Somerfield plc - Company Profile, Information, Business Description, History, Background Information on Somerfield plc

Somerfield House
Whitchurch Lane
Bristol BS14 0TJ
United Kingdom

Company Perspectives:

The Somerfield Group incorporates the Somerfield and Kwik Save supermarket business units which together operate over 1,330 stores nationwide.

Somerfield's focus is on its key strength as the U.K.'s biggest neighborhood supermarket offering easy to shop convenience in its smaller high street stores with a focus on its fresh food offer, modern ready meals and a quality range of wines.

Kwik Save operates as a distinct value brand building on its heritage as the nation's number one discount supermarket offering the biggest brands at lowest prices.

History of Somerfield plc

Somerfield plc is a major grocery retailer in the United Kingdom, holding about a 7 percent share of the U.K. market. Unlike its major competitors who focus their energies on superstores located in edge-of-town sites, Somerfield concentrates on smaller "neighborhood" supermarkets--averaging less than 9,000 square feet per unit--located in-town ("high street" in British parlance). The firm's stores operate under two names: Somerfield, an upmarket modern grocery format where the emphasis is on fresh foods, and Kwik Save, one of the largest discount supermarket chains in the United Kingdom. In 2001 there were approximately 585 Somerfield units and 725 Kwik Save units. Among the Somerfield outlets were about 20 that were gasoline minimarkets operated in partnership with Total Fina Elf S.A.

1875-1970s: Sleepy Roots

Somerfield traces its roots back to a single small grocery store opened in Bristol, England, in 1875 by J.H. Mills. By 1900, with 12 J H Mills stores in the fold, J H Mills Ltd. was formed. Fifty years later, Tyndall, a finance house based in Bristol, gained majority control of the company and changed its name and the name of the supermarkets to Gateway. The name was selected because Bristol was considered the "gateway" to England's West Country. At the same time, the stores were converted into self-service supermarkets.
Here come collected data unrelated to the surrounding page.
(** * The battle resolution engine of unciv-rs (Python port)

    A shallow embedding of the combat core: the combatant abstraction
    ([i_combatant.py], [map_unit_combatant.py], [city_combatant.py]), the
    damage model ([battle_damage.py]), the interception and capture
    subsystems ([air_interception.py], [battle_unit_capture.py]), the
    battle orchestrator ([battle.py]), the nuclear strike ([nuke.py]) and
    the great general bonus ([great_general_implementation.py]).

    Conventions of the embedding:
    - Python [int] is [Z]; [int(x)] is truncation towards zero;
    - Python [float] is the IEEE binary64 format.  The damage model, the
      award of experience and the damage of an interception compute in it,
      every operation rounded to the nearest float ([Float]): these are
      the computations whose integer results the rounding can change.  The
      draws of the generators, and the chances and damages that are
      compared with them or made of them, are kept as the rationals they
      denote;
    - the two combatants of a battle are passed and returned explicitly;
      everything else they share (civilizations, tiles, cities, the other
      units, diplomacy) lives in one [World], civilizations being referred
      to by name;
    - a raised exception is the result [None];
    - the global generator behind [random.random()] is a stream of draws,
      with the number of draws consumed so far as its state; a private
      generator [random.Random(seed)] is a function of its seed;
    - notifications, pop-up alerts and debug output are not part of the
      state;
    - classes of the game that are not part of the battle core (map units,
      tiles, cities, the ruleset) appear as records of the attributes the
      core reads and writes; their methods, and the steps of the core that
      only run ruleset triggers or map movement, are members of the class
      [Externals]. *)

From Stdlib Require Import ZArith QArith Qround Qminmax Qpower Qabs Lia Lqa List Bool String.
From stdpp Require Import gmap strings.
Import ListNotations.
Meantime, in 1964, Frank Dee purchased the wholesaler that had been part of J H Mills. He then developed the Frank Dee supermarket chain in northern England, which soon had 70 units. Associated Food Holdings Ltd. purchased the Frank Dee chain in 1970 and then four years later merged with Thomas Linnell & Company Ltd. to form Linfood Holdings Limited. In 1977 Linfood acquired Gateway, and the number of Gateway stores located throughout the country soon increased to 100.
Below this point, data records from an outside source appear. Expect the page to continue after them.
(** * Verification model of the TUIO broadcaster ([src/main.py])

    A shallow embedding of the object registry ([latest_objects]), the
    selection logic ([process_logic_and_broadcast]), the ingestion callback
    ([MyTuioListener._handle_obj]) and the client fan-out set ([clients],
    [broadcast], [tcp_acceptor], [client_reader_thread]).

    Python floats are modelled by real numbers; Python's dynamic attribute
    access is modelled by an association list from attribute names to either
    a value or the exception its getter raises. *)

From Stdlib Require Import ZArith Reals Lra Lia List String Bool.
Import ListNotations.
Open Scope string_scope.
Open Scope list_scope.

(* ------------------------------------------------------------------ *)
(** ** Python values and exceptions *)

Inductive pyval : Type :=
  | VNone
  | VInt (z : Z)
  | VNum (r : R)            (* a Python float *)
  | VStr (s : string).

(** The exceptions the modelled code can meet.  [KeyboardInterrupt] and
    [SystemExit] derive from [BaseException] but not from [Exception]. *)
Inductive exn : Type :=
  | AttributeError
  | TypeError
  | ValueError
  | IndexError
  | RuntimeError (msg : string)
  | KeyboardInterrupt
  | SystemExit
  (* an instance of a subclass of [Exception] whose [__str__] raises [inner] *)
  | BadStrException (inner : exn).

(** [isinstance(e, Exception)] *)
Definition is_Exception (e : exn) : bool :=
  match e with
  | KeyboardInterrupt | SystemExit => false
  | _ => true
  end.

(** Python numeric equality [v == n] against an integer literal. *)
Definition py_eq_int (v : pyval) (n : Z) : bool :=
  match v with
  | VInt z => Z.eqb z n
  | VNum r => if Req_dec_T r (IZR n) then true else false
  | _ => false
  end.

(** Equality of dictionary keys ([session_id] values). *)
Definition key_eqb (a b : pyval) : bool :=
  match a, b with
  | VNone, VNone => true
  | VInt x, VInt y => Z.eqb x y
  | VNum x, VNum y => if Req_dec_T x y then true else false
  | VInt x, VNum y | VNum y, VInt x => if Req_dec_T (IZR x) y then true else false
  | VStr x, VStr y => String.eqb x y
  | _, _ => false
  end.

(** Arithmetic operands: ints and floats are numbers, anything else raises
    [TypeError]. *)
Definition to_num (v : pyval) : option R :=
  match v with
  | VInt z => Some (IZR z)
  | VNum r => Some r
  | _ => None
  end.

(* ------------------------------------------------------------------ *)
(** ** An exception-and-state monad *)

Inductive result (A : Type) : Type :=
  | Ok (a : A)
  | Exc (e : exn).
Arguments Ok {A} a.
Arguments Exc {A} e.

Definition M (S A : Type) : Type := S -> result A * S.

Definition ret {S A} (a : A) : M S A := fun s => (Ok a, s).
Definition raise {S A} (e : exn) : M S A := fun s => (Exc e, s).
Definition bind {S A B} (m : M S A) (k : A -> M S B) : M S B :=
  fun s => match m s with
           | (Ok a, s') => k a s'
           | (Exc e, s') => (Exc e, s')
           end.
Definition get {S} : M S S := fun s => (Ok s, s).
Definition put {S} (s : S) : M S unit := fun _ => (Ok tt, s).

Notation "x <- m ;; k" := (bind m (fun x => k))
  (at level 61, m at next level, right associativity).
Notation "m ;; k" := (bind m (fun _ => k))
  (at level 61, right associativity).

Definition lift_opt {S A} (e : exn) (o : option A) : M S A :=
  match o with Some a => ret a | None => raise e end.

(** [for x in l: body x] *)
Fixpoint for_each {S A} (l : list A) (body : A -> M S unit) : M S unit :=
  match l with
  | [] => ret tt
  | x :: l' => body x ;; for_each l' body
  end.

(** [try: body except Exception as e: handler e] *)
Definition try_catch_Exception {S A} (body : M S A) (handler : exn -> M S A) : M S A :=
  fun s => match body s with
           | (Ok a, s') => (Ok a, s')
           | (Exc e, s') => if is_Exception e then handler e s' else (Exc e, s')
           end.

(* ------------------------------------------------------------------ *)
(** ** External objects and Python attribute access *)

(** What reading one attribute of the decoder's object does: yield a value,
    or raise from its getter. *)
Inductive attr : Type :=
  | AVal (v : pyval)
  | ARaise (e : exn).

(** An external object: its attributes by name (first binding wins). *)
Definition pyobj : Type := list (string * attr).

Fixpoint attr_lookup (o : pyobj) (name : string) : option attr :=
  match o with
  | [] => None
  | (n, a) :: o' => if String.eqb n name then Some a else attr_lookup o' name
  end.

Definition is_AttributeError (e : exn) : bool :=
  match e with AttributeError => true | _ => false end.

(** [hasattr(o, name)]: false exactly when the lookup raises
    [AttributeError]; any other exception propagates. *)
Definition hasattr {S} (o : pyobj) (name : string) : M S bool :=
  match attr_lookup o name with
  | None => ret false
  | Some (AVal _) => ret true
  | Some (ARaise e) => if is_AttributeError e then ret false else raise e
  end.

(** [getattr(o, name)] *)
Definition getattr {S} (o : pyobj) (name : string) : M S pyval :=
  match attr_lookup o name with
  | None => raise AttributeError
  | Some (AVal v) => ret v
  | Some (ARaise e) => raise e
  end.

(** [getattr(o, name, default)] *)
Definition getattr_d {S} (o : pyobj) (name : string) (default : pyval) : M S pyval :=
  match attr_lookup o name with
  | None => ret default
  | Some (AVal v) => ret v
  | Some (ARaise e) => if is_AttributeError e then ret default else raise e
  end.

(** [f"{v:.3f}"]: ints and floats format, [None] raises [TypeError],
    strings raise [ValueError]. *)
Definition format_3f {S} (v : pyval) : M S unit :=
  match v with
  | VInt _ | VNum _ => ret tt
  | VNone => raise TypeError
  | VStr _ => raise ValueError
  end.

(* ------------------------------------------------------------------ *)
(** ** Configuration *)

Definition ROTATE_SYMBOL : Z := 0.
Definition SELECT_SYMBOL : Z := 1.
Definition BACK_SYMBOL : Z := 12.

Definition MEDICATION_SYMBOLS : list (Z * string) :=
  [(2, "Paracetamol"); (3, "Amoxicillin"); (4, "Aspirin"); (5, "Metformin");
   (6, "Lisinopril"); (7, "Atorvastatin"); (8, "Omeprazole"); (9, "Salbutamol");
   (10, "Ibuprofen"); (11, "Vitamin D")]%Z.

Definition NUM_WHEEL_SECTORS : Z := Z.of_nat (List.length MEDICATION_SYMBOLS).

Definition PROXIMITY_THRESHOLD : R := 0.08.

(** [sid in MEDICATION_SYMBOLS] / [MEDICATION_SYMBOLS[sid]] *)
Definition med_lookup (sid : pyval) : option string :=
  match find (fun kv => py_eq_int sid (fst kv)) MEDICATION_SYMBOLS with
  | Some (_, name) => Some name
  | None => None
  end.

Definition med_in (sid : pyval) : bool :=
  match med_lookup sid with Some _ => true | None => false end.

(** [lst[i]] with Python's negative indexing; [IndexError] out of range. *)
Definition py_index {A} (l : list A) (i : Z) : option A :=
  let i' := if (i <? 0)%Z then (Z.of_nat (List.length l) + i)%Z else i in
  if (i' <? 0)%Z then None else nth_error l (Z.to_nat i').

(* ------------------------------------------------------------------ *)
(** ** Records, broadcast messages and the registry *)

Inductive event_kind : Type := Add | Update | Remove.

Definition is_add (e : event_kind) : bool :=
  match e with Add => true | _ => false end.

(** [event_type in ("add", "update")] *)
Definition is_add_or_update (e : event_kind) : bool :=
  match e with Add | Update => true | Remove => false end.

(** The dict built by [_handle_obj]. *)
Record record : Type := mkRecord {
  r_event : event_kind;
  r_symbol_id : pyval;
  r_session_id : pyval;
  r_x : pyval;
  r_y : pyval;
  r_angle : pyval
}.

(** The dicts passed to [broadcast], one constructor per ["type"]. *)
Inductive msg : Type :=
  | TuioObj (payload : record)                                  (* "tuio_obj" *)
  | MedicationSelected (medication : string) (symbol_id : pyval) (* "medication_selected" *)
  | WheelOpen (x y : pyval)                                     (* "wheel_open" *)
  | WheelHover (sector : Z) (angle : R) (x y : pyval) (medication : string)
                                                                (* "wheel_hover" *)
  | WheelSelectConfirm (sector : Z) (medication : string)       (* "wheel_select_confirm" *)
  | BackPressed.                                                (* "back_pressed" *)

(** A Python dict as an insertion-ordered association list. *)
Definition dict (V : Type) : Type := list (pyval * V).

Fixpoint dict_get {V} (d : dict V) (k : pyval) : option V :=
  match d with
  | [] => None
  | (k', v) :: d' => if key_eqb k' k then Some v else dict_get d' k
  end.

(** [d[k] = v]: an existing key keeps its position, a new one goes last. *)
Fixpoint dict_set {V} (d : dict V) (k : pyval) (v : V) : dict V :=
  match d with
  | [] => [(k, v)]
  | (k', v') :: d' => if key_eqb k' k then (k', v) :: d' else (k', v') :: dict_set d' k v
  end.

(** [d.pop(k, None)] (the popped value is discarded by the caller). *)
Fixpoint dict_pop {V} (d : dict V) (k : pyval) : dict V :=
  match d with
  | [] => []
  | (k', v') :: d' => if key_eqb k' k then d' else (k', v') :: dict_pop d' k
  end.

(* ------------------------------------------------------------------ *)
(** ** The client fan-out set ([clients], [broadcast]) *)

(** A connected client socket, by identity. *)
Definition chan : Type := nat.

(** [clients] together with the environment of the sockets: [failing] lists
    the sockets whose [sendall] raises (a broken transport); [delivered]
    records every successful [sendall]; [closed] every [close()]. *)
Record hub : Type := mkHub {
  clients : list chan;
  failing : list chan;
  delivered : list (chan * msg);
  closed : list chan
}.

(** [list.remove(x)]: drop the first occurrence, [ValueError] if none. *)
Fixpoint list_remove {A} (eqb : A -> A -> bool) (x : A) (l : list A) : option (list A) :=
  match l with
  | [] => None
  | y :: l' => if eqb y x then Some l'
               else match list_remove eqb x l' with
                    | Some r => Some (y :: r)
                    | None => None
                    end
  end.

(** [client_socket.sendall(data)] *)
Definition sendall (c : chan) (m : msg) : M hub unit :=
  fun h => if existsb (Nat.eqb c) (failing h)
           then (Exc (RuntimeError "BrokenPipeError"), h)
           else (Ok tt, mkHub (clients h) (failing h) (delivered h ++ [(c, m)]) (closed h)).

(** [for client_socket in clients: try: sendall except Exception: dead.append] *)
Fixpoint send_loop (m : msg) (cs : list chan) (dead : list chan) : M hub (list chan) :=
  match cs with
  | [] => ret dead
  | c :: cs' =>
      dead' <- try_catch_Exception (sendall c m ;; ret dead) (fun _ => ret (dead ++ [c])) ;;
      send_loop m cs' dead'
  end.

(** [clients.remove(dead_client)] *)
Definition clients_remove (c : chan) : M hub unit :=
  h <- get ;;
  l <- lift_opt ValueError (list_remove Nat.eqb c (clients h)) ;;
  put (mkHub l (failing h) (delivered h) (closed h)).

(** [broadcast(obj)] on the client set (serialisation to a JSON line is
    left abstract: the delivered payload is the message itself). *)
Definition hub_broadcast (m : msg) : M hub unit :=
  h <- get ;;
  dead <- send_loop m (clients h) [] ;;
  for_each dead clients_remove.

(** [tcp_acceptor]: [with clients_lock: clients.append(conn)] *)
Definition register (c : chan) (h : hub) : hub :=
  mkHub (clients h ++ [c]) (failing h) (delivered h) (closed h).

(** [client_reader_thread]'s [finally]: [if conn in clients:
    clients.remove(conn)], then [conn.close()]. *)
Definition unregister (c : chan) (h : hub) : hub :=
  let l := if existsb (Nat.eqb c) (clients h)
           then match list_remove Nat.eqb c (clients h) with
                | Some l => l
                | None => clients h
                end
           else clients h in
  mkHub l (failing h) (delivered h) (closed h ++ [c]).

(* ------------------------------------------------------------------ *)
(** ** Global state of the ingestion path *)

(** [latest_objects], [clients], and [trace]: the sequence of messages
    handed to [broadcast], in call order. *)
Record St : Type := mkSt {
  latest_objects : dict record;
  hub_st : hub;
  trace : list msg
}.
Early 1980s: Rapid Growth Under Monk

By the early 1980s Linfood was doing about £1 billion a year in sales. It was at this point that the company began a short-lived period of rapid expansion. At the zenith of this era in the mid-1980s, the firm was England's third largest retailer of groceries and employed some 85,000 people. Leading the firm to this position was Alec Monk, who served as managing director from 1981 to 1989.

Monk was born in Wales in 1942, the son of a baker. After earning a degree at Oxford, he worked for Esso and then spent a number of years at Rio Tinto-Zinc (RTZ), a mining company, where he became a member of the board of directors at age 31. Apparently frustrated at RTZ, in 1977 Monk moved to New York and took a position with AEA Investors, a prestigious investment firm. After four years with AEA as a specialist in the buying and selling of midsized corporations, Monk was offered the post of managing director at Linfood Holdings. Monk admitted that before the offer he had never heard of Linfood, but he took the job and immediately began to shake things up.

When Monk arrived in 1981, he decisively reoriented corporate growth in the direction of retailing, eventually restricting wholesale activity to the cash-and-carry supply of independent grocers and caterers. Linfood had acquired a number of Carrefour retail superstores in 1978, and with these as a base Monk began to build his grocery empire. From the start, his reign was marked by continual corporate skirmishing, as Linfood bought one rival chain after another or was itself the object of takeover attempts. Just weeks after Monk had joined his new company, Linfood escaped the clutches of the aggressive James Gulliver when Gulliver's £87 million hostile bid failed to gain approval from the Monopolies and Mergers Commission.

Having survived this early battle, Monk began his own campaign of acquisitions. In 1983 Monk converted the Frank Dee supermarkets into Gateway outlets, and he also changed Linfood's name to Dee Corporation. In June 1983 Dee snapped up the 98 Keymarkets, topping Safeway's bid with a £45 million offer, and in 1984 followed up with the purchase of 41 Lennons stores for £25 million. At the end of that year, Monk and Dee made a quantum leap with the acquisition, for £80 million, of BAT's 380 International Stores. For the financial period ending in April 1985, Dee had amassed sales of £2.43 billion and profits of £64 million, making Monk one of the London financial world's most celebrated stars.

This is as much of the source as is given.